(* ===== verification/Acpi.v ===== *)
(** * The ACPI tables

    Models [kernel/acpi/acpi.c]: the walk from the root pointer over the tables of the firmware, the parsers of the
    MADT (processors and I/O APIC) and of the FADT (power control), and the port writes of poweroff and reboot.
    Memory is a function from addresses to bytes, [None] where nothing is mapped: an access there is a fault, so that
    the theorems say which bytes the parsers touch. Addresses of tables are far from the end of the address space and
    do not wrap. Output to the serial port is left out. *)

From S2P Require Import Prelude Bytes.

Module Acpi.

Definition ACPI_MAX_CPUS : Z := 64.
Definition MADT_TYPE_LOCAL_APIC : Z := 0.
Definition MADT_TYPE_IOAPIC : Z := 1.
Definition sizeof_sdt_header : Z := 36.
Definition sizeof_madt : Z := 44.
Definition FAULT : string := "access to memory that is not mapped".
Definition FUEL : string := "a loop over a table does not end".

Record acpi_madt_info := mk_info {
  local_apic_base : Z; ioapic_base : Z; ioapic_id : Z; ioapic_gsi_base : Z; ioapic_found : bool;
  cpu_lapic_ids : list Z; cpu_count : Z
}.
Record acpi := mk_acpi {
  madt_info : acpi_madt_info; madt_valid : bool;
  s_pm1a_cnt : Z; s_pm1b_cnt : Z; s_slp_typ_s5 : Z; s_fadt_valid : bool
}.
Definition set_info i s := mk_acpi i (madt_valid s) (s_pm1a_cnt s) (s_pm1b_cnt s) (s_slp_typ_s5 s) (s_fadt_valid s).
Definition set_valid b s := mk_acpi (madt_info s) b (s_pm1a_cnt s) (s_pm1b_cnt s) (s_slp_typ_s5 s) (s_fadt_valid s).
Definition set_pm1 a b s := mk_acpi (madt_info s) (madt_valid s) a b (s_slp_typ_s5 s) (s_fadt_valid s).
Definition set_s5 v s := mk_acpi (madt_info s) (madt_valid s) (s_pm1a_cnt s) (s_pm1b_cnt s) v (s_fadt_valid s).
Definition set_fadt b s := mk_acpi (madt_info s) (madt_valid s) (s_pm1a_cnt s) (s_pm1b_cnt s) (s_slp_typ_s5 s) b.

(** The assignments before the loop of [parse_madt], and those of its two cases. *)
Definition start_info (base : Z) (i : acpi_madt_info) : acpi_madt_info :=
  mk_info base (ioapic_base i) (ioapic_id i) (ioapic_gsi_base i) false (cpu_lapic_ids i) 0.
Definition add_cpu (id : Z) (i : acpi_madt_info) : acpi_madt_info :=
  mk_info (local_apic_base i) (ioapic_base i) (ioapic_id i) (ioapic_gsi_base i) (ioapic_found i) (aset (cpu_lapic_ids i) (cpu_count i) id) (cpu_count i + 1).
Definition set_ioapic (base id gsi : Z) (i : acpi_madt_info) : acpi_madt_info :=
  mk_info (local_apic_base i) base id gsi true (cpu_lapic_ids i) (cpu_count i).

Section memory.
Context (m : Z -> option Z) (dm_base : Z).

(** [n] bytes at an address, little-endian. *)
Definition fetch (n : nat) (a : Z) : option (list Z) := mapM m (seqZ a (Z.of_nat n)).
Definition load {S} (n : nat) (a : Z) : K S Z := fun s => match fetch n a with Some bs => Ok (le_val bs, s) | None => Panic FAULT end.

Definition phys (addr : Z) : Z := u64 (dm_base + addr).
Lemma demo_exec id cmd m c sc m' c' : (if known id cmd c then (0, effect id cmd m c) else (1, (m, c))) = (sc, (m', c')) ->
  exec id cmd m c sc m' c' /\ 0 <= sc < 2 ^ 15 /\ cap c' = cap c /\ log c' = log c.
Proof.
  destruct (known id cmd c) eqn:Ek; intros [= <- E].
  - split; [by constructor|]. split; [lia|]. unfold effect in E. destruct id; repeat case_match; by simplify_eq.
  - simplify_eq. split; [by constructor|]. split; [lia|done].
Qed.

Lemma demo_view_id c : cap c = CAP -> demo_view c = c.
Proof. intros E. destruct c. cbn in E. by subst. Qed.

Lemma demo_cqe cmd w : blen cmd = 64 -> is_u16 w -> let cqe := zeros 12 ++ slice cmd 2 2 ++ le_bytes 2 w in blen cqe = sizeof_cqe /\ rd16 cqe 12 = rd16 cmd 2 /\ rd16 cqe 14 = w.
Proof.
  intros Hc Hw cqe. assert (blen (zeros 12) = 12) as Hz by done. assert (blen (slice cmd 2 2) = 2) as Hs by (apply blen_slice; lia). unfold cqe. split; [|split].
  - by rewrite !blen_app, Hz, Hs, blen_le_bytes.
  - unfold rd16. rewrite slice_app_skip by lia. rewrite Hz. rewrite slice_app_l by lia. by rewrite slice_all.
  - unfold rd16. rewrite slice_app_skip by lia. rewrite Hz. rewrite slice_app_skip by lia. rewrite Hs. change (14 - 12 - 2) with 0. rewrite slice_all by (by rewrite blen_le_bytes).
    rewrite le_val_bytes. change (256 ^ Z.of_nat 2) with (2 ^ 16). int_lia.
Qed.

Lemma demo_run_step m d : step (m, demo_view d) ((demo_run (m, d)).1, demo_view (demo_run (m, d)).2).
Proof.
  unfold demo_run. set (c := demo_view d). assert (forall x, demo_view x = x -> demo_view x = x) as _ by done.
  destruct (negb (eqb (rdy c) (en c))) eqn:E1; [cbn [fst snd]; rewrite demo_view_id by done; constructor|].
  destruct (negb (en c)) eqn:E2; [cbn [fst snd]; rewrite demo_view_id by done; constructor|].
  destruct (next_queue c) as [[id v]|] eqn:E3; [|cbn [fst snd]; rewrite demo_view_id by done; constructor].
  apply next_queue_some in E3 as [Hq Hw]. set (cmd := load m _ 64). destruct (if known id cmd c then _ else _) as [sc [m' c']] eqn:Ex.
  apply demo_exec in Ex as (Hx & Hsc & Hcap & _). cbn [fst snd]. rewrite demo_view_id by (by destruct id; cbn; rewrite Hcap).
  apply negb_false_iff in E1, E2. apply eqb_prop in E1. unfold waiting in Hw. apply andb_prop in Hw as [Hw1 Hw2]. assert (q_phase v = 0 \/ q_phase v = 1) as Hph by lia. clear Hw2.
  destruct (demo_cqe cmd (2 * sc + q_phase v)) as (B1 & B2 & B3); [by apply blen_load|int_lia|]. econstructor; try done; [congruence|lia].
Qed.

#[export] Instance demo_controller : NvmeController ctl.
Proof.
  refine (Build_NvmeController ctl _ demo_view _ _ _ _ _ _ _); try done.
  - intros d. cbn. by destruct (rdy d).
  - intros off v d c' E. cbn. rewrite E. cbn. apply demo_view_id.
    unfold on_write, write_cc, new_tail, set_queue, set_bases in E. repeat (case_match; simplify_eq; try done).
  - intros m d. apply demo_run_step.
Defined.

Lemma demo_prompt : prompt ctl.
Proof.
  intros [m d]. cbn [snd]. split.
  - intros (id & v & He & Hr & Hq & Hne & Hph). exists 0%nat. split; [lia|]. change (Nat.iter 1 run (m, d)) with (demo_run (m, d)). change (view d) with (demo_view d) in *. unfold demo_run.
    set (c := demo_view d) in *. rewrite Hr, He. cbn [eqb negb]. destruct (next_queue c) as [[id' v']|] eqn:E.
    + destruct (if known _ _ _ then _ else _) as [sc [m' c']] eqn:Ex. apply demo_exec in Ex as (_ & _ & _ & Hlog).
      assert (forall x y, length (log x) = length (log y) -> (length (log x) < length (log (add_log (id', load m (q_sq v' + sizeof_sqe * q_head v') 64, sc) y)))%nat) as Hadd.
      { intros x y E'. cbn. rewrite length_app. cbn. lia. }
      apply (Hadd c (set_queue id' (Some (advance v')) c')). rewrite <- Hlog. by destruct id'.
    + exfalso. pose proof (next_queue_none c id v E Hq) as Hw. unfold waiting in Hw. lia.
  - intros Hne. exists 0%nat. split; [lia|]. change (Nat.iter 1 run (m, d)) with (demo_run (m, d)). change (view d) with (demo_view d) in *. unfold demo_run. set (c := demo_view d) in *.
    destruct (rdy c), (en c) eqn:He; try done; cbn; by rewrite He.
Qed.

(** A driver at the last slot of both rings, on a namespace of two sectors. *)
Definition demo_mem : mem := fun x => if (0x2000 <=? x) && (x <? 0x2000 + 16 * 63) && (x mod 16 =? 14) then 1 else 0.
Definition demo_ctl : ctl :=
  mk_ctl CAP 0x460001 true 0x3f003f 0x3000 0x4000 (Some (mk_qv 0x3000 0x4000 64 64 5 5 5 1)) (Some (0x2000, 64)) (Some (mk_qv 0x1000 0x2000 64 64 63 63 63 1))
    (zeros 4096) (replicate 512 7 ++ replicate 512 9) [].
Definition demo_drv : nvme := mk_nvme 16 (mk_queue 0x3000 0x4000 5 5 1) (mk_queue 0x1000 0x2000 63 63 1) 0xffff true.
Definition demo_st : st ctl bridge := mk_st demo_drv true Vmm.empty_machine demo_bridge (demo_mem, demo_ctl).
Definition demo_buf (p : Z) : Z := 0xffff800000000000 + p.

Lemma demo_synced : synced demo_mem (mk_queue 0x1000 0x2000 63 63 1) (mk_qv 0x1000 0x2000 64 64 63 63 63 1).
Proof.
  split; cbn; try done; try lia; [|unfold apart; lia]. intros i Hi.
  assert (forallb (fun i => phase_at demo_mem (mk_queue 0x1000 0x2000 63 63 1) i =? (if i <? 63 then 1 else 0)) (seqZ 0 64) = true) as Hc by (vm_compute; reflexivity).
  rewrite forallb_forall in Hc. specialize (Hc i). rewrite <- list_elem_of_In, elem_of_seqZ in Hc. apply Z.eqb_eq. by apply Hc.
Qed.

Lemma demo_ready : ready demo_st.
Proof.
  split; [by split|done| |].
  - eexists. split; [done|]. exact demo_synced.
  - intros v [= <-]. done.
Qed.

Lemma demo_buffer p n : p = 0x5000 \/ p = 0x6000 -> 1 <= n <= 2 -> buf_phys demo_st (demo_buf p) = p /\ buffer_ok demo_st p n.
Proof. intros [-> | ->] Hn; (split; [done|]); unfold buffer_ok, apart; cbn; lia. Qed.

Lemma nvme_write_read_witness : exists b1 s1, nvme_write_sectors 0 2 (demo_buf 0x5000) demo_st = Ok (b1, s1) /\ ready s1 /\
  exists b2 s2, nvme_read_sectors 0 2 (demo_buf 0x6000) s1 = Ok (b2, s2) /\ ready s2 /\
  (b1 = true -> b2 = true -> load (world s2).1 0x6000 1024 = load demo_mem 0x5000 1024).
Proof.
  destruct (demo_buffer 0x5000 2 (or_introl eq_refl) ltac:(lia)) as [E B]. destruct (demo_buffer 0x6000 2 (or_intror eq_refl) ltac:(lia)) as [E' B'].
  destruct (nvme_write_read demo_st 0 2 (demo_buf 0x5000) (demo_buf 0x6000) demo_ready) as (b1 & s1 & E1 & _ & H1); [done|lia|by vm_compute|by rewrite E|by rewrite E'|].
  exists b1, s1. split; [exact E1|]. destruct (H1 (or_intror demo_prompt)) as (R1 & b2 & s2 & E2 & R2 & _ & Hl). split; [exact R1|].
  exists b2, s2. split; [exact E2|]. split; [exact (R2 (or_intror demo_prompt))|]. rewrite E, E' in Hl. exact Hl.
Defined.

(** A machine whose page tables reach the region of the registers, with five free pages, and whose controller is
    at 0:4.0 and off. *)
Definition demo_ram : Vmm.ram_t := fun a =>
  if a =? 0x200000 + 8 * 320 then 0x201003 else if a =? 0x201000 then 0x202003 else if a =? 0x202000 then 0x203003 else 0.
Definition five_free : pmm := release_page (release_page Vmm.three_free 259) 260.
Definition demo_vm : Vmm.vmm := Vmm.mk_vmm 0x200000 0xffff800000000000 OS_EARLY_DIRECT_MAP_SIZE demo_ram five_free.
Definition nvme_bridge : bridge := mk_bridge 0 (fun b d f r =>
  match b, d, f, r with 0, 4, 0, 0 => 0x00101b36 | 0, 4, 0, 1 => 0 | 0, 4, 0, 2 => 0x01080200 | 0, 4, 0, 3 => 0 | 0, 4, 0, 4 => 0xfe000004 | 0, 4, 0, 5 => 0xc0 | _, _, _, _ => 0xffffffff end).
Definition demo_ident : list Z := put (zeros 4096) 130 [9].
Definition off_ctl : ctl := mk_ctl CAP 0 false 0 0 0 None None None demo_ident (replicate 512 7 ++ replicate 512 9) [].
Definition off_st : st ctl bridge := mk_st (mk_nvme 0 (mk_queue 0 0 0 0 0) (mk_queue 0 0 0 0 0) 0 false) false demo_vm nvme_bridge ((fun _ => 0), off_ctl).

Lemma five_free_facts : pmm_wf five_free /\ forall q, page_free five_free q <-> q = 256 \/ q = 257 \/ q = 258 \/ q = 259 \/ q = 260.
Proof.
  destruct Vmm.three_free_facts as [W F].
  assert (forall st p, pmm_wf st -> valid_page p -> ~ page_free st p -> pmm_wf (release_page st p) /\ forall q, page_free (release_page st p) q <-> page_free st q \/ q = p) as Hrel.
  { intros st p Hwf Hp Hnf. split; [|intros q; by apply page_free_release]. apply release_page_wf; [done|done|]. destruct (bitmap_test st p) eqn:E; [done|]. by destruct Hnf. }
  destruct (Hrel _ 259 W) as [W1 F1]; [pmm_lia|rewrite F; lia|]. destruct (Hrel _ 260 W1) as [W2 F2]; [pmm_lia|rewrite F1, F; lia|].
  split; [exact W2|]. intros q. unfold five_free. rewrite F2, F1, F. tauto.
Qed.
Lemma issue_known : known issue_mem v = true /\ writes issue_mem v = (wr =? 1) /\
  (forall x, ~ reports v x -> ~ written P x -> (wr = 1 \/ ~ buf <= x < buf + count * 512) -> (effect issue_mem v).1 x = m x) /\
  (effect issue_mem v).2 = (if wr =? 1 then put (disk v) (lba * 512) (load m buf (count * 512)) else disk v) /\
  (wr = 0 -> forall m', (forall x, ~ reports v x -> m' x = (effect issue_mem v).1 x) -> load m' buf (count * 512) = slice (disk v) (lba * 512) (count * 512)).
Proof.
  destruct issue_fields as (Hc & Hf & Hrg & Hh0 & Hh2). destruct (h2d_fields command lba count) as (_ & F0 & F1 & F2 & F7 & Fl & Fc); [by destruct (wr =? 1)|done|int_lia|].
  destruct (prd_fields buf count Hbuf Hcount) as (_ & Rd & Rb).
  assert (writes issue_mem v = (wr =? 1)) as Hw by (unfold writes; rewrite Hh0; by destruct Hwr as [E|E]; rewrite E).
  assert (forall x, ~ written P x -> issue_mem x = m x) as Hm.
  { intros x Hx. unfold issue_mem, store, written in *. change (blen (cmd_header wr)) with 8. change (blen f) with 64. change (blen r) with 16. by rewrite !(proj2 (andb_false_iff _ _)) by lia. }
  split; [|split; [done|]].
  { unfold known. rewrite Hf, Hrg, Hh0, Hh2, Hw, F0, F1, F2, F7, Fc, Fl, Rb, Hdv, (Z.eqb_refl (count * 512)). replace ((lba + count) * 512 <=? _) with true by lia. replace (1 <=? count) with true by lia.
    by destruct Hwr as [E|E]; rewrite E. }
  unfold effect. rewrite Hf, Hrg, Hw, Fc, Fl, Rd. assert (load issue_mem buf (count * 512) = load m buf (count * 512)) as Hld by (apply load_ext; intros x Hx; apply Hm; intros Hwx; apply (Hout x Hx); unfold written, in_pages in *; lia).
  destruct Hwr as [E|E]; rewrite E; cbn [Z.eqb Pos.eqb fst snd].
  - split; [|split; [done|]].
    + intros x Hx Hp [?|Hb]; [done|]. unfold store. rewrite blen_slice by (rewrite ?Hdv; lia). replace (_ && _) with false by lia. by apply Hm.
    + intros _ m' Hm'. rewrite (load_ext m' (store issue_mem buf (slice (disk v) (lba * 512) (count * 512)))).
      * apply load_store_eq. rewrite blen_slice; rewrite ?Hdv; lia.
      * intros x Hx. apply Hm'. intros Hrep. apply (Hout x Hx). unfold reports, in_pages in *. rewrite Hclb, Hfb in Hrep. lia.
  - split; [intros x Hx Hp _; by apply Hm|]. split; [by rewrite Hld|done].
Qed.
Lemma re_search_number_none (s : string) :
  re_search_number s = None <-> has_digit s = false.
Proof.
  induction s as [|c r IH]; cbn [re_search_number].
  - split; reflexivity.
  - unfold has_digit. cbn [chars list_ascii_of_string existsb].
    fold (chars r). fold (has_digit r). split.
    + destruct (re_match_number (String c r)) eqn:M; [discriminate|].
      intros S. apply IH in S. rewrite S, orb_false_r.
      destruct (isdigit c) eqn:D; [|reflexivity].
      now apply re_match_number_at_digit with (r := r) in D.
    + intros H. rewrite re_match_number_no_digit.
      * apply IH. now apply orb_false_iff in H as [_ H].
      * exact H.
Qed.

(** X17. A text yields a number exactly when it has a decimal digit:
    [get_numeric_value] gives [None] on a text without digits and a number
    on every other text, whatever surrounds the digits. *)
Theorem get_numeric_value_of_text (s : string) :
  get_numeric_value (VStr s) = None <-> has_digit s = false.
Proof.
  cbn [get_numeric_value str]. split.
  - destruct (re_search_number s) as [m|] eqn:R.
    + destruct (float_of_str_literal m (re_search_number_literal s m R))
        as [x ->]. discriminate.
    + intros _. now apply re_search_number_none.
  - intros H. apply re_search_number_none in H. now rewrite H.
Qed.

(* ====================================================================== *)
(** * Further properties of the filters *)
(* ====================================================================== *)

From Stdlib Require Import Permutation Sorted.

(** ** The scorer *)

Lemma calculate_quality_score_value (issues : list string) :
  calculate_quality_score issues
  = Z.max 0 (100 - Spec.total_deduction issues).
Proof.
  unfold calculate_quality_score.
  destruct issues as [|i r]; [reflexivity|].
  now rewrite fold_deduct.
Qed.

Lemma total_deduction_app (l m : list string) :
  Spec.total_deduction (l ++ m)
  = Spec.total_deduction l + Spec.total_deduction m.
Proof.
  induction l as [|i r IH]; cbn [app Spec.total_deduction fold_right].
  - reflexivity.
  - fold (Spec.total_deduction (r ++ m)). fold (Spec.total_deduction r).
    rewrite IH. lia.
Qed.

Lemma total_deduction_length (issues : list string) :
  5 * Z.of_nat (List.length issues) <= Spec.total_deduction issues.
Proof.
  induction issues as [|i r IH]; cbn [List.length Spec.total_deduction fold_right].
  - lia.
  - fold (Spec.total_deduction r). pose proof (deduction_positive i). lia.
Qed.

Lemma total_deduction_perm (l m : list string) :
  Permutation l m -> Spec.total_deduction l = Spec.total_deduction m.
Proof.
  unfold Spec.total_deduction.
  induction 1 as [|x l m _ IH|x y l|l m n _ IH1 _ IH2]; cbn [fold_right].
  - reflexivity.
  - lia.
  - lia.
  - congruence.
Qed.

(** X1. Only the empty list of issues scores 100: one issue or more scores
    at most 95, and twenty issues or more score 0, whatever they say. *)
Theorem calculate_quality_score_extremes (issues : list string) :
  (calculate_quality_score issues = 100 <-> issues = [])
  /\ (issues <> [] -> calculate_quality_score issues <= 95)
  /\ ((20 <= List.length issues)%nat -> calculate_quality_score issues = 0).
Proof.
  rewrite calculate_quality_score_value.
  pose proof (total_deduction_length issues) as L.
  assert (N : issues <> [] -> 5 <= Spec.total_deduction issues).
  { destruct issues as [|i r]; [congruence|]. intros _.
    cbn [List.length] in L. lia. }
  repeat split.
  - intros E. destruct issues as [|i r]; [reflexivity|].
    specialize (N ltac:(discriminate)). lia.
  - intros ->. reflexivity.
  - intros H. specialize (N H). lia.
  - intros H. lia.
Qed.

(** X2. The score does not depend on the order of the issues. *)
Theorem calculate_quality_score_permutation (issues issues' : list string) :
  Permutation issues issues' ->
  calculate_quality_score issues = calculate_quality_score issues'.
Proof.
  intros P. rewrite !calculate_quality_score_value.
  now rewrite (total_deduction_perm _ _ P).
Qed.

Lemma calculate_quality_score_permutation_example :
  Permutation ["HIGH_LOAD: 85.0% (1000W capacity)"; "UNDERVOLTAGE: 180.0V"]
              ["UNDERVOLTAGE: 180.0V"; "HIGH_LOAD: 85.0% (1000W capacity)"]
  /\ calculate_quality_score
       ["HIGH_LOAD: 85.0% (1000W capacity)"; "UNDERVOLTAGE: 180.0V"]
     = calculate_quality_score
         ["UNDERVOLTAGE: 180.0V"; "HIGH_LOAD: 85.0% (1000W capacity)"].
Proof.
  split; [apply perm_swap|].
  apply calculate_quality_score_permutation. apply perm_swap.
Defined.

(** X3. One more issue never raises the score: the score of a list with
    further issues added, anywhere, is at most the score of the list. *)
Theorem calculate_quality_score_antitone (before more after : list string) :
  calculate_quality_score (before ++ more ++ after)
  <= calculate_quality_score (before ++ after).
Proof.
  rewrite !calculate_quality_score_value, !total_deduction_app.
  pose proof (total_deduction_nonneg more). lia.
Qed.

(** ** The recommendations *)

Lemma any_contains_ext (needle : string) (l m : list string) :
  (forall i, In i l <-> In i m) ->
  any_contains needle l = any_contains needle m.
Proof.
  intros H. unfold any_contains.
  apply eq_true_iff_eq. rewrite !existsb_exists.
  split; intros (x & I & C); exists x; (split; [apply H; exact I|exact C]).
Qed.

(** X4. The recommendations depend only on which issues there are: not on
    their order, not on how often one occurs, and not on the monitoring
    data. *)
Theorem generate_recommendations_set (issues issues' : list string)
    (monitoring_data monitoring_data' : value) :
  (forall i, In i issues <-> In i issues') ->
  generate_recommendations issues monitoring_data
  = generate_recommendations issues' monitoring_data'.
Proof.
  intros H. unfold generate_recommendations.
  rewrite !(any_contains_ext _ issues issues' H).
  replace (match issues with [] => _ | _ => [] end)
    with (match issues' with
          | [] => ["UPS operating normally - continue regular monitoring"]
          | _ => @nil string
          end); [reflexivity|].
  destruct issues as [|i r], issues' as [|i' r']; try reflexivity.
  - destruct (proj2 (H i') (or_introl eq_refl)).
  - destruct (proj1 (H i) (or_introl eq_refl)).
Qed.

Lemma generate_recommendations_set_example :
  (forall i,
      In i ["HIGH_LOAD: 85.0% (1000W capacity)"; "UNDERVOLTAGE: 180.0V";
            "HIGH_LOAD: 85.0% (1000W capacity)"]
      <-> In i ["UNDERVOLTAGE: 180.0V"; "HIGH_LOAD: 85.0% (1000W capacity)"])
  /\ generate_recommendations
       ["HIGH_LOAD: 85.0% (1000W capacity)"; "UNDERVOLTAGE: 180.0V";
        "HIGH_LOAD: 85.0% (1000W capacity)"] VNone
     = generate_recommendations
         ["UNDERVOLTAGE: 180.0V"; "HIGH_LOAD: 85.0% (1000W capacity)"]
         (VDict []).
Proof.
  assert (H : forall i,
      In i ["HIGH_LOAD: 85.0% (1000W capacity)"; "UNDERVOLTAGE: 180.0V";
            "HIGH_LOAD: 85.0% (1000W capacity)"]
      <-> In i ["UNDERVOLTAGE: 180.0V"; "HIGH_LOAD: 85.0% (1000W capacity)"]).
  { intros i. cbn [In]. tauto. }
  split; [exact H|].
  apply generate_recommendations_set. exact H.
Defined.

§ Assignment
If a line in the records contains the word "which", copy it.

§ Answer for the task
    the theorems say which bytes the parsers touch. Addresses of tables are far from the end of the address space and
(** X4. The recommendations depend only on which issues there are: not on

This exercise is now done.